* Task objective *
In the records below, begin at the line containing "- apply (wf_share" and end at the line containing "else q) (dir_"; quote every line in that span exactly, including both boundary lines, and no others.

* Data listing *
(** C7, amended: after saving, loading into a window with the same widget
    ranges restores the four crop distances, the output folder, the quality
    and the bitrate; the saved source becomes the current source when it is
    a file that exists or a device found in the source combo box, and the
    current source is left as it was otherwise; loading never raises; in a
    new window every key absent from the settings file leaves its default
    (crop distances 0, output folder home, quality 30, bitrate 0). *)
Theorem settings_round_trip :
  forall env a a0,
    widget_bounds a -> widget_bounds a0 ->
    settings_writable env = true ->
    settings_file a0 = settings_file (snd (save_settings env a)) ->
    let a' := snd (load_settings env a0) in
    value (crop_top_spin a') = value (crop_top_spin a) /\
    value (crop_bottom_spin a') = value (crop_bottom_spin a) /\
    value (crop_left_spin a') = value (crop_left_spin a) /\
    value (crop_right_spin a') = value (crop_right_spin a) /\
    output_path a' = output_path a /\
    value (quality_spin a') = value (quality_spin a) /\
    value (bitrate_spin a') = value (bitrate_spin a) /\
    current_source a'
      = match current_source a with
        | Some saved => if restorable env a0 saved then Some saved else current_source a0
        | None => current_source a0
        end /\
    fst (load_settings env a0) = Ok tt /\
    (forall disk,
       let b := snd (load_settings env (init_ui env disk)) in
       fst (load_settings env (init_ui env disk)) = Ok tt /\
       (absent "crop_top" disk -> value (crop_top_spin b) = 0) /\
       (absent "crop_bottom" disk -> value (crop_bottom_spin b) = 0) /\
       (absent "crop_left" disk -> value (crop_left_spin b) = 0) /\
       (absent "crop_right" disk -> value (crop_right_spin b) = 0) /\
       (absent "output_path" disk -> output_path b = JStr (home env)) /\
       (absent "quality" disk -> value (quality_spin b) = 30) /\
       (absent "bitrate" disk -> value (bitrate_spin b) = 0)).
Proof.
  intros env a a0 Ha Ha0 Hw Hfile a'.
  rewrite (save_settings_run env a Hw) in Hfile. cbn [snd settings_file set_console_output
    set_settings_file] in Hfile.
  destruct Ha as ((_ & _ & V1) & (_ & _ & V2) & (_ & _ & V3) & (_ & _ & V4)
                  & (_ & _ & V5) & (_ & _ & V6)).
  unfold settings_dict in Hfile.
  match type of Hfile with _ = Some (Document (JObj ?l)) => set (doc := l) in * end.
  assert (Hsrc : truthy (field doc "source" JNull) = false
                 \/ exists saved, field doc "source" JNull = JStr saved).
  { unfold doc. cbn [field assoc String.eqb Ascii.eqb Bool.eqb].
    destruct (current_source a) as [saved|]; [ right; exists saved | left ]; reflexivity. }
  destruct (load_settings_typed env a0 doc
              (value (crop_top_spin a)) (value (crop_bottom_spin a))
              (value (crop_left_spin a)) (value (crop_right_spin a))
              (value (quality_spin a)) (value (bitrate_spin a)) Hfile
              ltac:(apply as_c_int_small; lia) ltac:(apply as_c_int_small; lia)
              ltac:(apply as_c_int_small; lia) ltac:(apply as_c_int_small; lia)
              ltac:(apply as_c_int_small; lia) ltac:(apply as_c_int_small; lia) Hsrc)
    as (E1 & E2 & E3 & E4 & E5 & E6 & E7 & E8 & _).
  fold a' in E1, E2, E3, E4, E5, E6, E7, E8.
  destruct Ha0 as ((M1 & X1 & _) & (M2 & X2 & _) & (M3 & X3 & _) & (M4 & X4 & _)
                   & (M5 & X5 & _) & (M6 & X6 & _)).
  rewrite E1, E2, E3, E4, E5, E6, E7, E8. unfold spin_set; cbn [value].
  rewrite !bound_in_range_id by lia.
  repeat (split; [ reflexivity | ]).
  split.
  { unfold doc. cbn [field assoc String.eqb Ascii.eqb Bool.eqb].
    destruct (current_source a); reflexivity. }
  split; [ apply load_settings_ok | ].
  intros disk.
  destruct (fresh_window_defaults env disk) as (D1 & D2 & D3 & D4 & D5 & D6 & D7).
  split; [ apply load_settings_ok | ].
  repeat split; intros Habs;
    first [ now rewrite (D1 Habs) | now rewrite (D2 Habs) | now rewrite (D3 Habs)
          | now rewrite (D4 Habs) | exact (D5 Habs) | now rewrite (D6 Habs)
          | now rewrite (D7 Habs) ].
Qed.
---
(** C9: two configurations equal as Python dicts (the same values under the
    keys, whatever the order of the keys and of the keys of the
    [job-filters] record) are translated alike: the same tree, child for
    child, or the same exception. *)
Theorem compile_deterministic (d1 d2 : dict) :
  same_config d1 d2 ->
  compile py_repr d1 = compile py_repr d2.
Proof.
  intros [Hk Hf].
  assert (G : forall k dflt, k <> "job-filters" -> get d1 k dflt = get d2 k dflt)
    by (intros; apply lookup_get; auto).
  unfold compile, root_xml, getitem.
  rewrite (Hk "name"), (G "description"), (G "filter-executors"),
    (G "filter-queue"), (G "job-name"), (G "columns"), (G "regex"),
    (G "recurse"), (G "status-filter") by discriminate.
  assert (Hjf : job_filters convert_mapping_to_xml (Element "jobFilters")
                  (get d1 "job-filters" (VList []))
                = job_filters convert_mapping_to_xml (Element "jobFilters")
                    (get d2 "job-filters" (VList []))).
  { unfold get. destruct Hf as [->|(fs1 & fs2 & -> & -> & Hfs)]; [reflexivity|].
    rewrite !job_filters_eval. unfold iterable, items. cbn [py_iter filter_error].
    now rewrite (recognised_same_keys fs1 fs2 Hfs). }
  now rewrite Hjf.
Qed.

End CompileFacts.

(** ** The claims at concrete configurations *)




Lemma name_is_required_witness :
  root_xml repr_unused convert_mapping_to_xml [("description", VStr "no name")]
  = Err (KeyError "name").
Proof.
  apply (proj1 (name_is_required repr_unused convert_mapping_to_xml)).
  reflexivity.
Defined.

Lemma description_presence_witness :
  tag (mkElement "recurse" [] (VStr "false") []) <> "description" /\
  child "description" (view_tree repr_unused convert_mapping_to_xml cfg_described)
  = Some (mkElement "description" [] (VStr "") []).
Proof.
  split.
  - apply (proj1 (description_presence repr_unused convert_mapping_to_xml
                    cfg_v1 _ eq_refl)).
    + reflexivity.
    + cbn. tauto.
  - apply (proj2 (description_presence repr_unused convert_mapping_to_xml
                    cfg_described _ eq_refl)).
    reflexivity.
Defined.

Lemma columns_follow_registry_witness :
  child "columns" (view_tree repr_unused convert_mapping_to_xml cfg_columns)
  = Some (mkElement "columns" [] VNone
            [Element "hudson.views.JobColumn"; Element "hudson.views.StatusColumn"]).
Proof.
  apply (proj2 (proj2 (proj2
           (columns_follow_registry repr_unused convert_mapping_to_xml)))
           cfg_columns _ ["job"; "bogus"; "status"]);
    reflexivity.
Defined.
...
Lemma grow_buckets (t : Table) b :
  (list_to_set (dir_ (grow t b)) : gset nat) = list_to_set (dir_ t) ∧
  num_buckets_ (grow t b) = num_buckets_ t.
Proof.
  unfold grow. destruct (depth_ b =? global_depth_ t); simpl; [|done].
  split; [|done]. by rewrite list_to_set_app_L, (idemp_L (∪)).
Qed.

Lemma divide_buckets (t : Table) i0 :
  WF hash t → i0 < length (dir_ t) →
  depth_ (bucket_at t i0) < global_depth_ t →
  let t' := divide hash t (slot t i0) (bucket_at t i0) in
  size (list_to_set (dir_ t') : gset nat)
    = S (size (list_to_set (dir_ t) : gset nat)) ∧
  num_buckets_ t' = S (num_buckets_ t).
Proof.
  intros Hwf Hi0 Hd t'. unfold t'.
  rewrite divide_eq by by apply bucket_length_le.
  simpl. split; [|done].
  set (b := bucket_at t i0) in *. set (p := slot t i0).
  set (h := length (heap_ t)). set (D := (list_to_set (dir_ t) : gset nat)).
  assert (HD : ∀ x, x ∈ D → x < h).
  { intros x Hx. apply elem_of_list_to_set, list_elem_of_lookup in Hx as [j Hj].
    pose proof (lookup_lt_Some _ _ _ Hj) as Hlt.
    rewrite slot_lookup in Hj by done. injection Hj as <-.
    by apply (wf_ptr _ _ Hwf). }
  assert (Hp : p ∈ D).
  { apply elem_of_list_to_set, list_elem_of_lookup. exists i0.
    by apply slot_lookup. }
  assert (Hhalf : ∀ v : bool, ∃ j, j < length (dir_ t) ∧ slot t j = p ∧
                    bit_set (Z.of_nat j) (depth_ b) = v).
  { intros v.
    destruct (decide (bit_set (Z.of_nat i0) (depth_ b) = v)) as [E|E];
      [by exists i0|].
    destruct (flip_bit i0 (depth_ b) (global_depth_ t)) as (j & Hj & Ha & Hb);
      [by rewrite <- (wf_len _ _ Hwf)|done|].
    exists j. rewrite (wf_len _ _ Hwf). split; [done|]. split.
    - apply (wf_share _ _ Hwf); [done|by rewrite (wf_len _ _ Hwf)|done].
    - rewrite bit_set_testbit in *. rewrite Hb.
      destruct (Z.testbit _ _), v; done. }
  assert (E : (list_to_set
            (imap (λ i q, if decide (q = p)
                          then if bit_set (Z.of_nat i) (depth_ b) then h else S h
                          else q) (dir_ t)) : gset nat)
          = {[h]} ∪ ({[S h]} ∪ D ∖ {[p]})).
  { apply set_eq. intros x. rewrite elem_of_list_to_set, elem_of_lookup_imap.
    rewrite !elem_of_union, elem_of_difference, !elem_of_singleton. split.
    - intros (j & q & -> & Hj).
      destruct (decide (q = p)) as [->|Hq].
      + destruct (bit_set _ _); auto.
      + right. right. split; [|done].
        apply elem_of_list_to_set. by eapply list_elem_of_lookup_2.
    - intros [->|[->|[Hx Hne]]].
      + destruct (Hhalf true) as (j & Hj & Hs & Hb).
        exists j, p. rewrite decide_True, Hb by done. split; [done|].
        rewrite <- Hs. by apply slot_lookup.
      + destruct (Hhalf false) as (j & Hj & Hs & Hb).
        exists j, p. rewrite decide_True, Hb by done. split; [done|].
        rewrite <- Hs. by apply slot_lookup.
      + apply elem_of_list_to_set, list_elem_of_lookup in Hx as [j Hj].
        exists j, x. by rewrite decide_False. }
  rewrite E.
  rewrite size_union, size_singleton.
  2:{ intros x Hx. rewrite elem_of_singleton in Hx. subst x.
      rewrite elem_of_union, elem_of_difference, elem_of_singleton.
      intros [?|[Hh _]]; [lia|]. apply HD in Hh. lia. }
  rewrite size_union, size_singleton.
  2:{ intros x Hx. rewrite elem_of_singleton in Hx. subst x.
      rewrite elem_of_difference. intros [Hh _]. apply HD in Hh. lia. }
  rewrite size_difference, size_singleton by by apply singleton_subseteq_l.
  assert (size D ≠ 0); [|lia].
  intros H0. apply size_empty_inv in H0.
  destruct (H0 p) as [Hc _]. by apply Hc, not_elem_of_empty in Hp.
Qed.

* Your solution *
    - apply (wf_share _ _ Hwf); [done|by rewrite (wf_len _ _ Hwf)|done].
    - rewrite bit_set_testbit in *. rewrite Hb.
      destruct (Z.testbit _ _), v; done. }
  assert (E : (list_to_set
            (imap (λ i q, if decide (q = p)
                          then if bit_set (Z.of_nat i) (depth_ b) then h else S h
                          else q) (dir_ t)) : gset nat)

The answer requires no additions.